StiftungTürkei-Bulletin

Istanbul steht unter Schock

Skyline von IstanbulSkyline von Istanbul
04.01.2017

In der Türkei haben die Hoffnungen für ein friedliches neues Jahr 2017 keine zwei Stunden gehalten. Bei einem Angriff auf einen Nachtclub in Istanbul wurden 39 Menschen getötet und viele verletzt. Der Attentäter ist noch auf der Flucht, allerdings hat sich der IS zur Tat bekannt.
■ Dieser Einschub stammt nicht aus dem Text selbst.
(* ===== verification/Authority.v ===== *)
(** * Authorities

    [protocol/authority.hpp], [protocol/transaction.cpp]: an authority is a set of
    weighted keys, addresses and accounts; a transaction must be signed such that
    the authority of every account its operations require is satisfied, and no
    signature may be useless.  Keys and addresses are numbers (instances of the
    hashes the source packs them into); the addresses of a key and the accounts'
    authorities are parameters of a section. *)
From stdpp Require Import sorting.
From S2P Require Import Prelude Safe Asset.

(** The maps of an authority are lists in key order, as [flat_map] keeps them. *)
Record authority : Type := AuthorityOf {
  weight_threshold : Z;
  account_auths : list (Z * Z);
  key_auths : list (Z * Z);
  address_auths : list (Z * Z) }.

Definition auths (a : authority) : list (Z * Z) := a.(account_auths) ++ a.(key_auths) ++ a.(address_auths).
Definition is_impossible (a : authority) : bool :=
  u64 (lsum snd (auths a)) <? a.(weight_threshold).
Definition null_authority : authority := AuthorityOf 1 [(GRAPHENE_NULL_ACCOUNT, 1)] [] [].
Definition add_authority_accounts (result : gset Z) (a : authority) : gset Z :=
  foldl (λ r x, {[x.1]} ∪ r) result a.(account_auths).

(** ** The state of the verification *)
Record sign_state : Type := SignState {
  provided_address_sigs : option (gmap Z Z);   (* built at the first address *)
  provided_signatures : gmap Z bool;
  approved_by : gset Z }.
#[export] Instance eta_sign_state : Eta sign_state := λ x,
  SignState x.(provided_address_sigs) x.(provided_signatures) x.(approved_by).

(** What operations require. *)
Record required_authorities : Type := Required {
  required_active : gset Z;
  required_owner : gset Z;
  required_other : list authority }.

#[export] Instance eta_required_authorities : Eta required_authorities := λ x,
  Required x.(required_active) x.(required_owner) x.(required_other).

Definition in_order (s : gset Z) : list Z := merge_sort Z.le (elements s).

Section sign_state.
Context (addresses_of : Z → list Z) (get_active get_owner : Z → result (option authority)) (available_keys : gset Z).

Definition signed_by_key (s : sign_state) (k : Z) : sign_state * bool :=
  let mark := s <| provided_signatures := <[k := true]> s.(provided_signatures) |> in
  match s.(provided_signatures) !! k with
  | None => if bool_decide (k ∈ available_keys) then (mark, true) else (s, false)
  | Some _ => (mark, true)
  end.

(** The five addresses of each key: the last key with an address keeps it. *)
Definition add_addresses (m : gmap Z Z) (k : Z) : gmap Z Z := foldl (λ m a, <[a := k]> m) m (addresses_of k).
Definition address_sigs (keys : gset Z) : gmap Z Z := foldl add_addresses ∅ (in_order keys).

Definition signed_by_address (s : sign_state) (a : Z) : sign_state * bool :=
  let provided := match s.(provided_address_sigs) with
                  | Some m => m | None => address_sigs (dom s.(provided_signatures)) end in
  let s := s <| provided_address_sigs := Some provided |> in
  let mark k := (s <| provided_signatures := <[k := true]> s.(provided_signatures) |>, true) in
  match provided !! a with
  | None =>
      match address_sigs available_keys !! a with
      | Some k => if bool_decide (k ∈ available_keys) then mark k else (s, false)
      | None => (s, false)
      end
  | Some k => mark k
  end.

(** One of the three loops of [check_authority]: the weights of the members
    that vote are added until the threshold is reached. *)
Fixpoint weigh (vote : sign_state → Z → result (sign_state * bool)) (threshold : Z) (l : list (Z * Z)) (s : sign_state)
    (total_weight : Z) : result (sign_state * Z * bool) :=
  match l with
  | [] => Ok (s, total_weight, false)
  | (x, w) :: l =>
      '(s1, ok) ← vote s x;
      if ok : bool then
        let total_weight := u32 (total_weight + w) in
        if threshold <=? total_weight then Ok (s1, total_weight, true) else weigh vote threshold l s1 total_weight
      else weigh vote threshold l s1 total_weight
  end.

(** [n] is how deep the accounts may still be followed: [max_recursion - depth]. *)
Fixpoint check_authority (n : nat) (s : sign_state) (au : option authority) : result (sign_state * bool) :=
  match au with
  | None => Ok (s, false)
  | Some auth =>
      '(s1, t1, done) ← weigh (λ s k, Ok (signed_by_key s k)) auth.(weight_threshold) auth.(key_auths) s 0;
      if done : bool then Ok (s1, true) else
      '(s2, t2, done) ← weigh (λ s a, Ok (signed_by_address s a)) auth.(weight_threshold) auth.(address_auths) s1 t1;
      if done : bool then Ok (s2, true) else
      '(s3, t3, done) ← weigh (λ s a,
          if bool_decide (a ∈ s.(approved_by)) then Ok (s, true)
          else match n with
               | O => Ok (s, false)
               | S n =>
                   active ← get_active a;
                   '(s', ok) ← check_authority n s active;
                   Ok (if ok : bool then (s' <| approved_by ::= union {[a]} |>, true) else (s', false))
               end) auth.(weight_threshold) auth.(account_auths) s2 t2;
      if done : bool then Ok (s3, true) else Ok (s3, auth.(weight_threshold) <=? t3)
  end.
Die Stiftungsexperten Hans-Georg Fleck und Aret Demirci berichten von der aktuellen Situation im Land und den politischen Auswirkungen.

Die offiziellen Beteuerungen nach dem Blutbad glichen denen der vergangenen Wochen und Monate, fassen Fleck und Demirci zusammen. "Die regierungsnahen Medien versuchen unterdessen krampfhaft, die Ohnmacht der türkischen Sicherheitsorgane angesichts der Terrorserie im Land zu kaschieren. Noch die schrägste Verbindung wird von der Regierung und regierungsnahen Journalisten in den Medien konstruiert, um den Zorn der Bevölkerung zu lenken." Der anti-amerikanische Reflex in weiten Teilen der Bevölkerung ermögliche es immer wieder, sehr exotische Verschwörungstheorien zu kreieren, resümieren die Stiftungsexperten.

Angriff auf die säkulare Lebensweise

Der erste Anschlag des neuen Jahres werde von weiten Teilen der Bevölkerung als ein Angriff auf die säkulare Lebensweise schlechthin gewertet – und stelle somit ein Novum in der Serie der Anschläge in der Türkei in den letzten anderthalb Jahren dar, verdeutlichten Fleck und Demirci. "Auch wenn Präsident Erdogan und andere AKP-Politiker immer wieder beteuern, die Regierung respektiere alle Lebensstile, so steht nun der islamisch-konservative Diskurs der Führung in Ankara zur Debatte."

Allerdings sei die Stimmung im Land schon vor dem Silvesteranschlag vergiftet gewesen, geben die Stiftungsexperten zu bedenken. "Konservative Kreise in der Türkei machen seit längerem Stimmung gegen westliche Bräuche wie Weihnachten oder Silvester." Viele Kritiker sähen in dem Anschlag auf den Nachtclub eine Konsequenz der bereits zuvor geschürten Stimmung im Lande und machen hierfür die Regierung verantwortlich. "Empört reagierten sie auch auf die zahlreichen Festnahmen von Demonstranten, die nach dem Anschlag für die Erhaltung des Säkularismus protestiert hatten, während der Terrorist und viele Gleichgesinnte weiterhin auf freiem Fuß bleiben", unterstrichen Fleck und Demirci.